B. Policy - Expenses
1. Person's Particular Circumstances Important
A persons particular circumstances and lifestyle determine whether expenses are ordinary and necessary. Patterns of living are established over time and these patterns must be considered when evaluating the facts. This policy, however, does not imply acceptance of unreasonable expenses which are neither ordinary nor necessary.
2. Types of Expenses
fixed living expenses such as food and clothing, rent, mortgage payments, maintenance, utilities, transportation, necessary household help, insurance, taxes, etc.;
medical, hospitalization and other similar expenses not covered by insurance;
expenses for the support of others for whom the person is responsible;
miscellaneous expenses consistent with the individual's life style, such as newspaper, hairdresser, pet maintenance, entertainment, charitable donations, etc.
1. Determining Acceptable Expenses
Do not impose rigid restrictions on acceptable expenses.
Do not allow unlimited amounts for necessities such as food and shelter or exclude nonessential expenses such as entertainment.
Allow such expenses as are consistent with the person's standard of living.

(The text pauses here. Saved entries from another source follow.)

(** ** Case mapping *)

Section CaseMapping.

Lemma lower_upper_char c : Js.lower_char (Js.upper_char c) = Js.lower_char c.
Proof. destruct c as [[] [] [] [] [] [] [] []]; by vm_compute. Qed.

Lemma upper_lower_char c : Js.upper_char (Js.lower_char c) = Js.upper_char c.
Proof. destruct c as [[] [] [] [] [] [] [] []]; by vm_compute. Qed.

Lemma toLowerCase_toUpperCase s :
  Js.toLowerCase (Js.toUpperCase s) = Js.toLowerCase s.
Proof.
  induction s as [|c s IH]; simpl; [done|].
  unfold Js.toLowerCase, Js.toUpperCase in *. simpl.
  by rewrite lower_upper_char, IH.
Qed.

Lemma toUpperCase_toLowerCase s :
  Js.toUpperCase (Js.toLowerCase s) = Js.toUpperCase s.
Proof.
  induction s as [|c s IH]; simpl; [done|].
  unfold Js.toLowerCase, Js.toUpperCase in *. simpl.
  by rewrite upper_lower_char, IH.
Qed.

(** Comparing upper-cased strings is comparing lower-cased strings. *)
Lemma toUpperCase_eq_iff a b :
  Js.toUpperCase a = Js.toUpperCase b <-> same_nocase a b.
Proof.
  unfold same_nocase. split; intros H.
  - by rewrite <- (toLowerCase_toUpperCase a), H, toLowerCase_toUpperCase.
  - by rewrite <- (toUpperCase_toLowerCase a), H, toUpperCase_toLowerCase.
Qed.

End CaseMapping.


(** ** The token-list operations *)

Section TokenListFacts.

Variable JSON_parse : string -> string + list TokenInfo.
Variable JSON_stringify : list TokenInfo -> string.
Variable Ethereum_getInstance : string -> string + Ethereum.
Variable loadTokens :
  Ethereum -> string -> string -> gmap string string -> option string.

Local Abbreviation addToken :=
  (addDefaultToken JSON_parse JSON_stringify Ethereum_getInstance loadTokens).
Local Abbreviation removeToken :=
  (removeDefaultToken JSON_parse JSON_stringify Ethereum_getInstance loadTokens).

Lemma find_is_Some {A} (p : A -> bool) l x :
  In x l -> p x = true -> exists y, find p l = Some y.
Proof.
  intros Hin Hp. destruct (find p l) as [y|] eqn:E; [eauto|].
  by rewrite (find_none _ _ E x Hin) in Hp.
Qed.

Lemma filter_length_same {A} (p : A -> bool) l :
  length (List.filter p l) = length l <-> (forall x, In x l -> p x = true).
Proof.
  induction l as [|a l IH]; simpl; [by split|].
  destruct (p a) eqn:Ha; simpl.
  - split.
    + intros [= H] x [<-|Hx]; [done|]. by apply IH.
    + intros H. f_equal. apply IH. intros x Hx. apply H. by right.
  - split.
    + intros H. pose proof (List.filter_length_le p l). lia.
    + intros H. specialize (H a (or_introl eq_refl)). congruence.
Qed.

Lemma namedBy_iff identifier t :
  namedBy identifier t = true
  <-> same_nocase (Token.address t) identifier
      \/ same_nocase (Token.symbol t) identifier.
Proof.
  unfold namedBy, same_nocase. by rewrite orb_true_iff, !String.eqb_eq.
Qed.

(** C2.  When the address or the symbol of the new token equals, up to
    case, that of an entry of the token list of the network, [addDefaultToken]
    fails with the conflict error and leaves the files as they were. *)
Theorem addDefaultToken_conflict
    w chain network name symbol address decimals path content tokenList t :
  Js.includes network (ethereumNetworks (config w)) = true ->
  tokenListSource (config w) network = Some path ->
  files w !! path = Some content ->
  JSON_parse content = inr tokenList ->
  In t tokenList ->
  same_nocase (Token.address t) address \/ same_nocase (Token.symbol t) symbol ->
  exists w',
    addToken chain network name symbol address decimals w
    = (Throw (conflict ("Token with address " +:+ address +:+ " or symbol "
                          +:+ symbol +:+ " already exists.")), w')
    /\ files w' = files w /\ config w' = config w.
Proof.
  intros Hnet Hsrc Hfile Hparse Hin Hsame.
  unfold addDefaultToken. resolve_token_list Hnet Hsrc.
  unfold try_catch, pathExists, readFile, json_parse, ret, throw.
  rewrite bool_decide_true by eauto. cbv beta iota. rewrite Hfile.
  cbv beta iota. rewrite Hparse. cbv beta iota.
  match goal with |- context [find ?p tokenList] =>
    destruct (find_is_Some p tokenList t Hin) as [y ->] end.
  { apply orb_true_iff. destruct Hsame as [Ha|Hs]; [left|right].
    - by apply String.eqb_eq.
    - by apply String.eqb_eq, toUpperCase_eq_iff. }
  cbv beta iota. unfold logger, statusCode_or_wrap, throw. cbn.
  eexists. repeat split; reflexivity.
Qed.

(** C3.  [removeDefaultToken] keeps exactly the entries that the identifier
    does not name (by address or by symbol, up to case).  When it names no
    entry the call fails with the not-found error and the files are left as
    they were; otherwise the list of the kept entries is written to the
    token-list file. *)
Theorem removeDefaultToken_removes_named
    w chain network tokenToRemove path content tokenList :
  Js.includes network (ethereumNetworks (config w)) = true ->
  tokenListSource (config w) network = Some path ->
  files w !! path = Some content ->
  JSON_parse content = inr tokenList ->
  let kept := List.filter (fun t => negb (namedBy tokenToRemove t)) tokenList in
  (forall t, In t kept <-> In t tokenList /\ namedBy tokenToRemove t = false)
  /\ ((forall t, In t tokenList -> namedBy tokenToRemove t = false) ->
      exists w',
        removeToken chain network tokenToRemove w
        = (Throw (notFound ("Token " +:+ tokenToRemove
                              +:+ " not found in the list.")), w')
        /\ files w' = files w /\ config w' = config w)
  /\ ((exists t, In t tokenList /\ namedBy tokenToRemove t = true) ->
      exists r w',
        removeToken chain network tokenToRemove w = (r, w')
        /\ files w' = <[path := JSON_stringify kept]> (files w)).
Proof.
  intros Hnet Hsrc Hfile Hparse kept. split; [|split].
  - intros t. unfold kept. rewrite List.filter_In, negb_true_iff. done.
  - intros Hnone.
    unfold removeDefaultToken. resolve_token_list Hnet Hsrc.
    unfold try_catch, pathExists, readFile, json_parse, ret, throw.
    rewrite bool_decide_true by eauto. cbv beta iota delta [negb].
    rewrite Hfile. cbv beta iota. rewrite Hparse. cbv beta iota.
    match goal with |- context [List.filter ?p tokenList] =>
      assert (length (List.filter p tokenList) = length tokenList) as Hlen end.
    { apply filter_length_same. intros t Ht. specialize (Hnone t Ht).
      unfold namedBy in Hnone. apply orb_false_iff in Hnone as [-> ->]. done. }
    rewrite Hlen, Nat.eqb_refl. cbv beta iota.
    unfold logger, statusCode_or_wrap, throw. cbn.
    eexists. repeat split; reflexivity.
  - intros (t & Ht & Hnamed).
    unfold removeDefaultToken. resolve_token_list Hnet Hsrc.
    unfold try_catch, pathExists, readFile, json_parse, ret, throw.
    rewrite bool_decide_true by eauto. cbv beta iota delta [negb].
    rewrite Hfile. cbv beta iota. rewrite Hparse. cbv beta iota.
    match goal with |- context [List.filter ?p tokenList] =>
      assert (List.filter p tokenList = kept) as ->;
      [apply List.filter_ext; intros a; unfold namedBy; by rewrite negb_orb|] end.
    destruct (length kept =? length tokenList)%nat eqn:Hlen.
    { apply Nat.eqb_eq in Hlen. unfold kept in Hlen.
      pose proof (proj1 (filter_length_same _ _) Hlen) as Hall. clear Hlen.
      rename Hall into Hlen. simpl in Hlen.
      specialize (Hlen t Ht). rewrite Hnamed in Hlen. done. }
    cbv beta iota. unfold writeFile, ethereum_getInstance, ethereum_loadTokens.
    cbv beta iota.
    destruct (Ethereum_getInstance network) as [msg|ethereum];
      unfold throw, ret, logger, statusCode_or_wrap; cbn.
    + eexists _, _. split; reflexivity.
    + destruct (loadTokens _ _ _ _); cbn; eexists _, _; split; reflexivity.
Qed.

Lemma get_ethereum_networks st :
  exists networks,
    ConfigManagerV2.get ("ethereum" +:+ ".networks") st = inr networks.
Proof.
  unfold ConfigManagerV2.get.
  change (Js.split "." ("ethereum" +:+ ".networks")) with ["ethereum"; "networks"].
  unfold ConfigManagerV2.resolve_read.
  destruct (ConfigManagerV2.assoc "ethereum" st); eauto.
Qed.

(** C10.  Neither token operation depends on its [chain] argument: two
    calls that differ in it alone end with the same result, the same files
    and the same configuration. *)
Theorem token_operations_ignore_chain
    chain1 chain2 network name symbol address decimals tokenToRemove w :
  let a1 := addToken chain1 network name symbol address decimals w in
  let a2 := addToken chain2 network name symbol address decimals w in
  let r1 := removeToken chain1 network tokenToRemove w in
  let r2 := removeToken chain2 network tokenToRemove w in
  (fst a1 = fst a2 /\ files (snd a1) = files (snd a2)
   /\ config (snd a1) = config (snd a2))
  /\ (fst r1 = fst r2 /\ files (snd r1) = files (snd r2)
      /\ config (snd r1) = config (snd r2)).
Proof.
  cbv zeta. split.
  - unfold addDefaultToken. unfold_effects.
    crunch; cbn; try done.
  - unfold removeDefaultToken. unfold_effects.
    crunch; cbn; try done.
Qed.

Do not allow extraordinary and unnecessary expenses (e.g., expenses related to a travel trailer used for vacationing) regardless of the person's standard of living.
Do not allow expenses that help a person maintain a luxurious standard of living that developed as the result of the incorrect payments.
Fully document and explain any unusual individual circumstances.
2. Evaluation of Large Expenses
If the person has an unusually large expense, determine if the expense should be prorated over the entire year or if it is a recurring expense. Prorate an expense over the entire year if it is for a onetime expense (e.g., a large medical bill) or for items which would be used in the entire year.
3. Expenses of the Household
Include the expenses of a person who is a dependent member of the household. Do not include expenses of a boarder or anyone else in the household who is not a dependent.
4. Expenses Not Always Fixed Amounts
Be alert for regular payments, such as charge account payments where the person is paying more than the minimum payment. Reduce to the minimum amount shown on the charge statements, where appropriate, to permit some payment on the overpayment. Also, be alert to the possibility that some installment payments may duplicate itemized expenses (e.g., the $50 monthly clothing expense was charged and is included in the $75 department store payment).